Legacoop, la parola al Partito democratico

Il secondo giorno del congresso di Legacoop – passata la relazione e i saluti (tanti e tutti importanti) – è il giorno delle «cose serie». Il presidente Giuliano Poletti aveva messo al centro la necessità di «una nuova idea» strategica, in grado di tracciare la direzione di marcia della cooperazione. Due ministri e un segretario di partito – tutti diessini; o «ex comunisti», come direbbe Berlusconi – salgono sul palco per suggerirne una. Declinata in vario modo, ma comunque coincidente.
Luigi Bersani, ministro dello sviluppo, emiliano ed ex presidente della sua regione, si prende l’applauso destinato al vecchio amico e illustra a grandi tratti il tipo di imprenditoria che potrebbe risollevare stabilmente i tassi di crescita – in senso lato – di questo paese. «Costi delle ricariche e “massimo scoperto bancario”, all’estero non sanno neanche cosa sono; eppure imprese di altri paesi che operano qui da noi si guardano bene dall’introdurre quel minimo di buone abitudini di mercato vigenti a casa loro»; un paese senza indebite posizioni di rendita, insomma. Ma anche un paese in cui «sia possibile spostare risorse umane da dove non servono più a dove invece sono necessarie» (e cita il Pra da ricollocare per i collaudi, oppure gli avvocati «parafangari» da spingere a occuparsi di autocertificazione per le imprese). E ottiene l’ovazione quando prende le difese della «diversità biologica» dell’impresa cooperativa, da difendere rispetto al «pensiero unico» personificato nella Commissione Ue, perché «una mela è buona se lo è, non lo diventa solo quando somiglia a una pera». E quindi siano mantenuti «i tratti distintivi» della cooperazione, ma «utilizzando tutti gli strumenti che possano far esprimere liberamente tutte le potenzialità».
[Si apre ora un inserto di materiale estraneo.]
Fixpoint nullable (r : regex) : bool :=
  match r with
  | Never | Chr _ | Class _ => false
  | Epsilon | Star _ => true
  | Cat r1 r2 => nullable r1 && nullable r2
  | Alt r1 r2 => nullable r1 || nullable r2
  end.

(** The derivative of [r] by the code point [c]. *)
Fixpoint deriv (c : N) (r : regex) : regex :=
  match r with
  | Never | Epsilon => Never
  | Chr c' => if (c =? c')%N then Epsilon else Never
  | Class ranges => if in_class ranges c then Epsilon else Never
  | Cat r1 r2 =>
      if nullable r1 then Alt (Cat (deriv c r1) r2) (deriv c r2)
      else Cat (deriv c r1) r2
  | Alt r1 r2 => Alt (deriv c r1) (deriv c r2)
  | Star r1 => Cat (deriv c r1) (Star r1)
  end.

Fixpoint regex_matches (r : regex) (s : str) : bool :=
  match s with
  | [] => nullable r
  | c :: s' => regex_matches (deriv c r) s'
  end.

(** [re.compile(r)] *)
Definition re_compile (r : regex) : PatternObject :=
  {| fullmatch := λ s,
       if regex_matches r s then Some {| span := (0, length s) |} else None |}.

(** ** [text_match]

<<
    if hasattr(t1, 'fullmatch'):
        return bool(t1.fullmatch(t2))
    if ratio_limit >= 1:
        return t1 == t2
    return SequenceMatcher(None, t1, t2).ratio() >= ratio_limit
>>
    [t1] is a string or a compiled pattern (any object with a method
    [fullmatch]); a [str] has no attribute [fullmatch]. *)

(** [getattr(t1, 'fullmatch', None)] *)
Definition getattr_fullmatch (t1 : PyValue PatternObject) :
    option (str → option re_Match) :=
  match t1 with
  | PyStr _ => None
  | PyObj p => Some (fullmatch p)
  end.

Definition hasattr_fullmatch (t1 : PyValue PatternObject) : bool :=
  bool_decide (is_Some (getattr_fullmatch t1)).

Definition text_match (t1 : PyValue PatternObject) (t2 : str)
    (ratio_limit : Q) : bool :=
  match t1 with
  | PyObj p => bool_of_match (fullmatch p t2)
  | PyStr s =>
      if Qle_bool 1 ratio_limit then bool_decide (s = t2)
      else Qle_bool ratio_limit (ratio s t2)
  end.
Traspare l’ossessione per la «crescita dimensionale dell’impresa e degli aggregati di imprese», chiave di volta della «competizione globale». E anche il tallone d’Achille della cooperazione, in genere dimensionata sul medio-piccolo. Tocca perciò a Fassino fare un lungo giro discorsivo che parte dalle vicende – e dalla «necessità» – del «partito democratico, che non riguarda soltanto i partiti e il sistema politico», ma che deve accompagnare «un processo sociale»; il quale, va da sé, «richiede la partecipazione del movimento cooperativo». L’orizzonte fassiniano è chiarissimo: «il sistema della rappresentanza sociale – Cgil, Cisl e Uil, per dirne una – è figlio della rottura del fronte antifascista, nel ’48»; le ideologie alla base di quella rottura «non hanno più motivo di essere» e quindi diventa possibile una «semplificazione della rappresentanza sociale» speculare a quella che va perseguita nella politica (troppi i partiti rappresentati in parlamento). Naturalmente «non c’è nessuna nostalgia per il collateralismo», perché i principi base oggi sono «autonomia dei soggetti e convergenza sugli obiettivi». Ma, insomma, le «unificazioni» a livello politico hanno senso se la rappresentanza sociale si muove in direzione simile, se non identica.
E’ la proposta di unire, in prospettiva, i grandi sistemi della cooperazione (Legacoop e Confcooperative, una volta si sarebbe detto Pci e Dc), che ha già incontrato però una prima risposta non troppo soddisfacente da parte di Luigi Marino, presidente dei «cugini» di area cattolica.
L’altro ministro, Cesare Damiano (titolare del Lavoro), si muove nel collaudato solco della mediazione tra interessi delle imprese e diritti del lavoro. Il paradigma di questa «concertazione» strategica è per lui la lotta al «lavoro nero», che sul lato del lavoratore significa maggior rischio di infortuni e su quello dell’impresa implica una «concorrenza sleale». Un ruolo che lo porta a dire – qui, davanti a imprenditori sociali, ma pur sempre imprenditori – «non ho assolutamente nulla contro il lavoro a progetto» e «non cancellerò la legge Biagi». Ma: purché «un progetto ci sia» e che «gli strumenti consentiti dalla legge siano usati in modo corretto». Le soluzioni proposte sono quelle già note: «il lavoro precario deve costare una lira in più di quello regolare» e «occorrono ammortizzatori sociali adeguati alla discontinuità lavorativa». Perché «la flessibilità ormai connaturata» alle leggi di un mercato che ha rovesciato i suoi rapporti con la produzione (determinandola) è un dato ineliminabile.